Changes affecting the spatialite CLI frontend

A new dot macro already supported by the standard sqlite3 front end has been added starting since version 3.8.5:

.shell CMD ARGS......

or

.system CMD ARGS.....

Both .shell and .system are exact synonyms: invoking the one or the other always produces identical effects. By invoking one of these new dot macros you are now free to executes any system command directly from the CLI; and this obviously extends to any SQL script being executed from the standard input.

$ spatialite
......
Enter ".help" for instructions
SQLite version 3.8.5 2014-06-04 14:06:34
Enter ".help" for instructions
Enter SQL statements terminated with a ";"
spatialite> .shell ls -l *.sqlite
-rw-r--r-- 1 sandro Administrators  27779072 Mar  5 18:44 beppe.sqlite
-rw-r--r-- 1 sandro Administrators    427008 Jul  3 21:14 gpkg_test.sqlite
-rw-r--r-- 1 sandro Administrators 276952064 Apr 28 19:00 grafo.sqlite
spatialite>

As you can see in this example, you simply have to specify the command name followed by any required argument immediately after declaring the .shell or .system macro.

new XML processing tools

Starting since version 4.2.0 three new tools have been added, and they are specifically intended to support XML processing via pure SQL:

spatialite_xml_load: this tool will parse any generic XML document of unlimited complexity, and will consequently create and populate a DB-file faithfully translating the XML tree into many relationally joined DBMS tables.
The whole translation is performed in such a way so to be sure that absolutely no information will be never lost or suppressed.
If two (or even more) XML files share exactly the same identical logical layout (i.e. they all support the same identical formal schema definition) this tool is capable to merge all them within the same DB-file.
There are no imposed size-limits: some huge GML files as big as many GBs have been successfully loaded by using this tool.
spatialite_xml_collapse: this tool is intended to simplify (by collapsing any not strictly required ramification) any DB-file created by spatialite_xml_load.
Collapsing a DB-file is a final irreversible operation.
spatialite_xml_print: this tool is intended to export a single XML file corresponding to the current DB-file content.
It's useful i.e. when you've some way modified the original contents by performing some SQL operation.
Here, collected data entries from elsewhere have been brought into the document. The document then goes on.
(** ** The secrets of the Datum API *)

(** [resolve_datum_secrets] returns both files of one directory, the level
    above the home directory first: it never pairs the configuration of one
    directory with the credentials of the other, and it raises when neither
    directory has both. *)
Theorem resolve_datum_secrets_one_directory (repo_root orion_home : path) (w : World) :
  let both (d : path) :=
    path_exists (pjoin d "datum_api_config.json") (w_fs w)
    && path_exists (pjoin d "datum_api_credentials.json") (w_fs w) in
  match resolve_datum_secrets repo_root orion_home w with
  | Val (cfg, creds) =>
      ∃ d, (d = repo_root ∨ d = orion_home ∧ both repo_root = false)
           ∧ both d = true
           ∧ cfg = pjoin d "datum_api_config.json"
           ∧ creds = pjoin d "datum_api_credentials.json"
  | Exn _ => both repo_root = false ∧ both orion_home = false
  end.
Proof.
  intros both. unfold resolve_datum_secrets. fold (both repo_root) (both orion_home).
  destruct (both repo_root) eqn:H1;
    [exists repo_root; split_and!; [by left | done..]|].
  destruct (both orion_home) eqn:H2;
    [exists orion_home; split_and!; [right; by split | done..] | by split].
Qed.

(** ** The previous tree after a swap *)

(** A move onto a free path changes nothing apart from its source and its
    target. *)
Lemma move_onto_free_other (E : Ext) src dst w r w' p :
  lookup_path dst (w_fs w) = None →
  move E src dst w = (r, w') →
  apart src p → apart dst p →
  lookup_path p (w_fs w') = lookup_path p (w_fs w).
Proof.
  intros Hdst Hmove [Hs1 Hs2] [Hd1 Hd2]. revert Hmove. unfold move.
  destruct (lookup_path src (w_fs w)) as [n|] eqn:Hsrc; [|by intros [= <- <-]].
  case_bool_decide; [by intros [= <- <-]|].
  cbv zeta. rewrite Hdst.
  rewrite (bool_decide_eq_false_2 (dst ≠ dst)) by (by intros ?).
  rewrite andb_false_l.
  case_bool_decide as Hpre; [by intros [= <- <-]|].
  assert (∀ fs0 fs1 v, insert_path dst v fs0 = Some fs1 →
            lookup_path p fs1 = lookup_path p fs0) as Hins.
  { intros fs0 fs1 v Hi. by rewrite (lookup_insert_path_ne _ p _ _ _ Hi). }
  destruct (can_rename E src dst (w_fs w)).
  - destruct (insert_path dst n (remove_path src (w_fs w))) as [fs'|] eqn:Hi.
    + destruct n; rewrite ?Hdst; intros [= <- <-]; simpl;
        rewrite (Hins _ _ _ Hi); by apply lookup_remove_path_ne.
    + by destruct n; rewrite ?Hdst; intros [= <- <-].
  - destruct n as [c|m]; rewrite ?Hdst.
    + destruct (lookup_path (parent dst) (w_fs w)) as [[c'|m']|];
        [by intros [= <- <-]| |by intros [= <- <-]].
      destruct (insert_path dst (File c) (w_fs w)) as [fs1|] eqn:Hi;
        [|by intros [= <- <-]].
      intros [= <- <-]. simpl. rewrite lookup_remove_path_ne by done. by eapply Hins.
    + destruct (insert_path dst empty_dir (w_fs w)) as [fs1|] eqn:Hi1;
        [|by intros [= <- <-]].
      destruct (insert_path dst (Dir m) fs1) as [fs2|] eqn:Hi2;
        [|intros [= <- <-]; simpl; by eapply Hins].
      cbv zeta. unfold rmtree_strict. simpl.
      assert (lookup_path p fs2 = lookup_path p (w_fs w)) as H2
        by (rewrite (Hins _ _ _ Hi2); by eapply Hins).
      destruct (lookup_path src fs2) as [[c|m0]|]; [by intros [= <- <-]| |by intros [= <- <-]].
      destruct (ext_rmtree_left E _ src (Dir m0)) as [rest|]; intros [= <- <-]; simpl.
      * destruct (insert_path src rest fs2) as [fs3|] eqn:Hi3; simpl; [|done].
        by rewrite (lookup_insert_path_ne _ p _ _ _ Hi3).
      * by rewrite lookup_remove_path_ne.
Qed.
when and why using the XML tools could be a brilliant idea

Just few general order considerations:

if you simply are an ordinary end-user (i.e. a people mainly interested in consuming already available data coming from external trusted sources) you'll probably judge the whole XML/SQL stuff boring, cumbersome and practically useless.
if you are some kind of power-user (i.e. an highly skilled professional not worrying about performing complex data processing tasks) you'll probably find the XML/SQL tools some way interesting and may be sometimes useful.
anyway the intended scope for the XML/SQL tools is to efficiently support complex (and possibly repetitive) processes related with data validation and acceptance tests. In other worlds: it's an highly specialized tool mainly intended for peoples involved in producing high-quality and robustly self-consistent datasets.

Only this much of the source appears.